Interestingly, worms lacking PAQR-2 or IGLR-2 are the most glucose-intolerant C. elegans mutants identified so far: they succumb in the presence of as little as 10 mM glucose [3]. In these mutants, glucose causes a dramatic accumulation of SFAs in membranes with a concomitant loss of membrane fluidity, and this is likely due to the conversion of glucose into SFAs via DNL. This shows that the PAQR-2/IGLR-2 complex is essential for homeoviscous adaptation in the presence of glucose, with obvious implications for diabetes. Many membrane-related phenotypes of the PAQR-2 or IGLR-2 deficient worms, including cold and glucose intolerance, can be suppressed by the inclusion of small amounts of non-ionic detergents, such as NP-40 or Triton X-100, which act as membrane fluidizers.

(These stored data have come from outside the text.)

(** * chrono-stride-ar: the AR scene component and the certificate script

    A shallow embedding of [ArScene] (its select, session and frame handlers
    and [startARSession]) and of [scripts/generate-cert.js].

    JavaScript numbers are IEEE 754 binary64 values, so coordinates are
    Rocq's primitive floats and [+] on them is the machine addition.  The
    three.js objects the component mutates are records; the refs of the
    component ([modelRef], [markerRef], ...) and its React state are the
    fields of one [State] record that every handler transforms. *)

From Stdlib Require Import Floats List String Bool Arith Lia.
From stdpp Require Import base option list gmap sets strings.
Import ListNotations.
(** * romba: a shallow embedding of the index (db/kv.go) and of the depot
      (archive/depot.go), with the properties of the specification.

    Go values are modelled as follows.
    - [[]byte] is [list byte]; a slice that may be [nil] (a hash of a rom, the
      result of [Get]) is [option (list byte)], [None] being [nil].
    - [int64] is [Z] with the wrap-around of Go's addition written out
      ([add64]); [int] used as an index is [Z] as well.
    - [(T, error)] is [Res T]; a run-time panic (slice or index out of range)
      is the error [Panic].
    - A slice expression [s[lo:hi]] panics when [hi] exceeds the capacity of
      [s]; the model takes the capacity of a slice equal to its length. *)

From Stdlib Require Import ZArith Lia String Ascii.
From Stdlib Require Strings.Byte.
From stdpp Require Import base option list gmap strings sorting.

Set Warnings "-clear-no-such-hyp".
Local Open Scope nat_scope.

(** ** Bytes *)

Abbreviation byte := Byte.byte.
Abbreviation bytes := (list Byte.byte).

#[global] Instance byte_eq_dec : EqDecision byte := Byte.byte_eq_dec.

#[global] Instance byte_countable : Countable byte :=
  inj_countable Byte.to_N Byte.of_N Byte.of_to_N.

(** ** Results of fallible calls *)

Inductive error : Type :=
  | ErrIO (msg : string)        (* an error of a collaborator *)
  | ErrKeySize                  (* a store refused a key of the wrong size *)
  | ErrDecode                   (* gob could not decode a Dat *)
  | ErrEncode                   (* gob could not encode a Dat *)
  | ErrNilSha1                  (* "sha1 is nil for ..." *)
  | ErrMissingSha1              (* "cannot open rom ... because SHA1 is missing" *)
  | ErrOutOfSpace               (* "depot ran out of disk space" *)
  | Panic.                      (* run-time panic *)

Inductive Res (A : Type) : Type :=
  | Ok (a : A)
  | Err (e : error).
Arguments Ok {A} a.
Arguments Err {A} e.

Definition res_bind {A B} (r : Res A) (k : A → Res B) : Res B :=
  match r with
  | Ok a => k a
  | Err e => Err e
  end.

Notation "x <-? r ; k" := (res_bind r (fun x => k))
  (at level 100, r at next level, right associativity).

(** [int64]: the value of an arithmetic result after wrap-around. *)
Definition wrap64 (z : Z) : Z :=
  ((z + 2 ^ 63) `mod` 2 ^ 64 - 2 ^ 63)%Z.

Definition add64 (a b : Z) : Z := wrap64 (a + b).
Definition sub64 (a b : Z) : Z := wrap64 (a - b).

Definition int64_range (z : Z) : Prop := (- 2 ^ 63 ≤ z < 2 ^ 63)%Z.

(** ** package types

    The declarations of [types.Rom], [types.Game] and [types.Dat] are outside
    these files; the fields are those the code reads and writes. *)

Module types.
(** What a scratch store that holds the identifiers of an in-memory store
    answers: the same length, the same [is_not_empty], and the same
    identifiers from [all], up to their order. *)
Lemma same_contents_same_answers (sl : StorageList) (k : sdt_class)
    (sdt : StorageDataTable) (w : World) :
  usable (StorageDataTable_obj k sdt) w →
  have_value_coherent (StorageDataTable_obj k sdt) w →
  _storage sl = stored_ids (StorageDataTable_obj k sdt) w →
  (∃ n, store_len (StorageDataTable_obj k sdt) w = (Ok n, w)
        ∧ store_len (StorageList_obj sl) w = (Ok n, w))
  ∧ (∃ b sdt', store_is_not_empty (StorageDataTable_obj k sdt) w
               = (Ok (b, StorageDataTable_obj k sdt'), w)
               ∧ store_is_not_empty (StorageList_obj sl) w
                 = (Ok (b, StorageList_obj sl), w))
  ∧ (∃ ids ids', store_all (StorageDataTable_obj k sdt) w = (Ok ids, w)
                 ∧ store_all (StorageList_obj sl) w = (Ok ids', w)
                 ∧ ids ≡ₚ ids').
Proof.
  intros [Hdb [r Hr]] Hcoh Hsame. unfold have_value_coherent in Hcoh.
  cbn [stored_ids] in Hsame, Hcoh. rewrite Hr in Hsame, Hcoh.
  split; [| split].
  - unfold store_len, sdt_len, sl_len, st_bind, relation, st_ret.
    rewrite Hdb, Hr, Hsame. by eexists.
  - unfold store_is_not_empty, sdt_is_not_empty, sl_is_not_empty, st_bind, relation,
      st_ret.
    destruct (_have_value sdt) eqn:Hv.
    + exists true, sdt. split; [done |]. rewrite Hsame.
      by rewrite bool_decide_eq_true_2 by auto.
    + rewrite Hdb, Hr, Hsame. by eexists _, _.
  - unfold store_all, sdt_all, sl_all, st_bind, relation, st_ret.
    rewrite Hdb, Hr, Hsame. eexists _, _. split; [done |]. split; [done |].
    apply ordered_Permutation.
Qed.


End VariantFacts.


(** ** The remembered answer of [is_not_empty] *)

Section HaveValueFacts.

Import Storages.

Variable cfg : Settings.settings.

(** A call on a scratch store removes no row of its group unless it is
    [delete], and leaves the object as it was unless it is [delete] or
    [is_not_empty]. *)
Lemma run_call_coherent (fuel : nat) (call : store_call) (store : Store)
    (w : World) (r : result Store) (w' : World) :
  declared_in_storages_py store →
  have_value_coherent store w →
  run_call cfg fuel call store w = Some (r, w') →
  let store' := match r with Ok store' => store' | Raise _ => store end in
  declared_in_storages_py store' ∧ have_value_coherent store' w'.
Proof.
  intros Hdecl Hcoh.
  destruct store as [sl | k sdt].
  { (* an in-memory store stays one *)
    destruct call as [data | other | | |]; cbn [run_call].
    - unfold store_insert. destruct data; intros [= <- <-]; done.
    - unfold store_add_storage_data. destruct other; intros [= <- <-]; done.
    - intros [= <- <-]. done.
    - intros [= <- <-]. done.
    - intros [= <- <-]. done. }
  cbn [declared_in_storages_py] in Hdecl. subst k.
  assert (∀ w1, stored_ids (StorageDataTable_obj InStorages sdt) w
                ⊆ stored_ids (StorageDataTable_obj InStorages sdt) w1 →
                have_value_coherent (StorageDataTable_obj InStorages sdt) w1) as Hgrow.
  { intros w1 Hsub Hv Hempty. apply (Hcoh Hv). rewrite Hempty in Hsub.
    apply set_eq. intros x. split; [apply Hsub | intros H; by apply elem_of_empty in H]. }
  destruct call as [data | other | | |]; cbn [run_call].
  - unfold store_insert. destruct data as [data | s]; [| by intros [= <- <-]].
    unfold st_bind.
    pose proof (sdt_insert_grows InStorages sdt data w
                  (StorageDataTable_obj InStorages sdt)) as Hsub.
    destruct (sdt_insert InStorages sdt data w) as [[[] | e] w1];
      intros [= <- <-]; split; try done; by apply Hgrow.
  - unfold store_add_storage_data. destruct other as [ol | ko osdt].
    + destruct (sl_aiter cfg ol) as [chunks | e]; [| by intros [= <- <-]].
      pose proof (sdt_insert_chunks_grows InStorages sdt chunks w
                    (StorageDataTable_obj InStorages sdt)) as Hsub.
      destruct (sdt_insert_chunks InStorages sdt chunks w) as [[[] | e] w1];
        intros [= <- <-]; split; try done; by apply Hgrow.
    + destruct (sdt_add_storage_data cfg fuel InStorages sdt ko osdt 0 w)
        as [[[[] | e] w1] |] eqn:Hloop; [| | done];
        intros [= <- <-]; (split; [done |]); apply Hgrow;
        eapply (sdt_add_storage_data_grows cfg fuel InStorages sdt ko osdt 0 w);
        exact Hloop.
  - unfold store_delete, sdt_delete, st_bind, relation.
    destruct (_dst_db (cls_attrs InStorages w)); [| by intros [= <- <-]].
    destruct (storage_data w) as [rows |]; [| by intros [= <- <-]].
    intros [= <- <-]. split; [done |]. intros Hv. discriminate Hv.
  - unfold store_is_not_empty, sdt_is_not_empty.
    destruct (_have_value sdt) eqn:Hv.
    + unfold st_bind, st_ret. intros [= <- <-]. done.
    + unfold st_bind, relation, st_ret.
      destruct (_dst_db (cls_attrs InStorages w)); [| by intros [= <- <-]].
      destruct (storage_data w) as [rows |] eqn:Hrows; [| by intros [= <- <-]].
      intros [= <- <-]. split; [done |].
      intros Hexist. cbn [_have_value] in Hexist.
      apply bool_decide_eq_true in Hexist. cbn [stored_ids _group]. by rewrite Hrows.
  - pose proof (store_len_pure (StorageDataTable_obj InStorages sdt) w) as Hpure.
    destruct (store_len _ w) as [[n | e] w1]; simpl in Hpure; subst w1;
      by intros [= <- <-].
Qed.

(** For the store classes of storages.py the remembered answer stays right
    along every sequence of [insert], [add_storage_data], [delete],
    [is_not_empty] and [len] calls on the store, so [is_not_empty] answers
    whether the store holds an identifier. *)
Theorem is_not_empty_stays_right (before after : Store * World) :
  declared_in_storages_py before.1 →
  have_value_coherent before.1 before.2 →
  rtc (store_step cfg) before after →
  have_value_coherent after.1 after.2
  ∧ ∀ b store' w', store_is_not_empty after.1 after.2 = (Ok (b, store'), w') →
      b = bool_decide (stored_ids after.1 after.2 ≠ ∅).
Proof.
  intros Hdecl Hcoh Hrun.
  assert (declared_in_storages_py after.1 ∧ have_value_coherent after.1 after.2)
    as [Hdecl' Hcoh'].
  { induction Hrun as [| x y z Hstep _ IH]; [done |].
    apply IH;
      destruct Hstep as [fuel call store w store' w' Hcall | fuel call store w e w' Hcall];
      by destruct (run_call_coherent fuel call store w _ w' Hdecl Hcoh Hcall). }
  split; [done |].
  destruct after as [store w]. cbn [fst snd] in *.
  intros b store' w'. destruct store as [sl | k sdt].
  - by intros [= <- _ _].
  - unfold store_is_not_empty, sdt_is_not_empty.
    destruct (_have_value sdt) eqn:Hv.
    + unfold st_bind, st_ret. intros [= <- _ _].
      symmetry. apply bool_decide_eq_true_2. by apply Hcoh'.
    + unfold st_bind, relation, st_ret.
      destruct (_dst_db (cls_attrs k w)); [| discriminate].
      destruct (storage_data w) as [rows |] eqn:Hrows; [| discriminate].
      intros [= <- _ _]. cbn [stored_ids]. by rewrite Hrows.
Qed.

End HaveValueFacts.

(** On the sample world: the store of group 1 with a remembered positive
    answer, after [delete] and an [insert], answers [True]; after the
    [delete] alone it answers [False]. *)
Lemma is_not_empty_stays_right_sample :
  let cfg := sample_settings true 2 in
  ∃ store1 w1 store2 w2,
    Storages.store_delete sample_scratch_store sample_world = (Ok store1, w1)
    ∧ Storages.store_insert store1 (Storages.ArgIterable [Storages.PkInt 3]) w1
      = (Ok store2, w2)
    ∧ (Storages.store_is_not_empty store1 w1).1 = Ok (false, store1)
    ∧ ∀ b store' w', Storages.store_is_not_empty store2 w2 = (Ok (b, store'), w') →
        b = bool_decide (Storages.stored_ids store2 w2 ≠ ∅).
Proof.
  intros cfg.
  destruct (Storages.store_delete sample_scratch_store sample_world)
    as [[store1 | e1] w1] eqn:H1; [| vm_compute in H1; discriminate H1].
  destruct (Storages.store_insert store1 (Storages.ArgIterable [Storages.PkInt 3]) w1)
    as [[store2 | e2] w2] eqn:H2;
    [| vm_compute in H1; injection H1 as <- <-; vm_compute in H2; discriminate H2].
  exists store1, w1, store2, w2. split; [done |]. split; [done |]. split.
  { vm_compute in H1. injection H1 as <- <-. reflexivity. }
  apply (is_not_empty_stays_right cfg (sample_scratch_store, sample_world) (store2, w2)).
  - reflexivity.
  - intros _ Hempty.
    assert ("5" ∈ (∅ : gset string)) as Hin; [| by apply elem_of_empty in Hin].
    rewrite <- Hempty. simpl. apply elem_of_group_data.
    rewrite !elem_of_union, !elem_of_singleton. auto.
  - eapply rtc_l;
      [eapply (store_step_ok cfg 0 Call_delete); cbn [run_call]; by rewrite H1 |].
    eapply rtc_once.
    eapply (store_step_ok cfg 0 (Call_insert (Storages.ArgIterable [Storages.PkInt 3])));
      cbn [run_call]; by rewrite H2.
Defined.

(** ** What a loaded settings module guarantees *)

Section LoadFacts.

Import Settings.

This is especially interesting because metformin, an antihyperglycemic agent already commonly used to treat diabetes, may also act by improving membrane fluidity [8184]. It will therefore be very interesting to define the roles of the mammalian homologs of PAQR-2/IGLR-2 in the context of the carbohydrate and SFA-rich Western diet, and diabetes. Specifically: is the mammalian homolog of the PAQR-2/IGLR-2 complex constantly “playing catch-up” to compensate for the fluidity-lowering effects of the Western diet? Could the well-documented diabetes-preventing effects of adiponectin and its receptors be explained by their roles in membrane homeostasis?

Genetics

Like all human traits, propensity to develop type 2 diabetes is influenced by genetic variation [85]. Several loci likely to have an impact on membrane fluidity have been linked to type 2 diabetes. In particular, several studies have linked polymorphisms in desaturase activity to abnormal fatty acid composition and type 2 diabetes risk [8688]. Several polymorphisms in adiponectin or its receptors have also been linked to insulin resistance [8993]. One study of special interest established a provocative correlation between certain single-nucleotide polymorphorphisms in adiponectin and AdipoR1 with the levels of plasma SFAs and insulin resistance [89]. The authors of this study concluded that “Personalized dietary advice to decrease SFA consumption in these individuals may be recommended as a possible therapeutic measure to improve insulin sensitivity.” There is also genetic evidence for the “flip side” of the membrane fluidity coin: Greenland Inuits with a highly fluidity-promoting omega-3 fat-rich diet show strong signs of positive selection for reduced-activity variants of delta-5 and delta-6 desaturases [94], which essentially reduces their ability to generate excessively fluid membranes.

Conclusions

Here then is a bite-sized theory that attempts to weave together the observations listed above into a “Membrane Theory of Diabetes”. SFAs obtained from the diet or via lipogenesis in the liver and adipocytes pose a relentless challenge to fluidity-sustaining systems, even more so in genetically predisposed individuals. This is likely exacerbated by unnatural fats of various types generated during the production of margarines or superheated vegetable oils used for frying much of our (fast) foods, and which may not be handled efficiently by the cellular machinery [9597]. Chronic low fluidity in our membranes has several diabetes-promoting consequences, including impairing insulin secretion and signaling, reduced efficacy of GLUT4 localization to membranes and hardening of blood vessels. The idea that low membrane fluidity is an important component of diabetes pathophysiology is an old one that has been reviewed a few times [50, 56, 88, 98100]. However, the recent identification of eukaryotic regulators of membrane fluidity should revive interest in this subject since they open novel experimental and therapeutic avenues.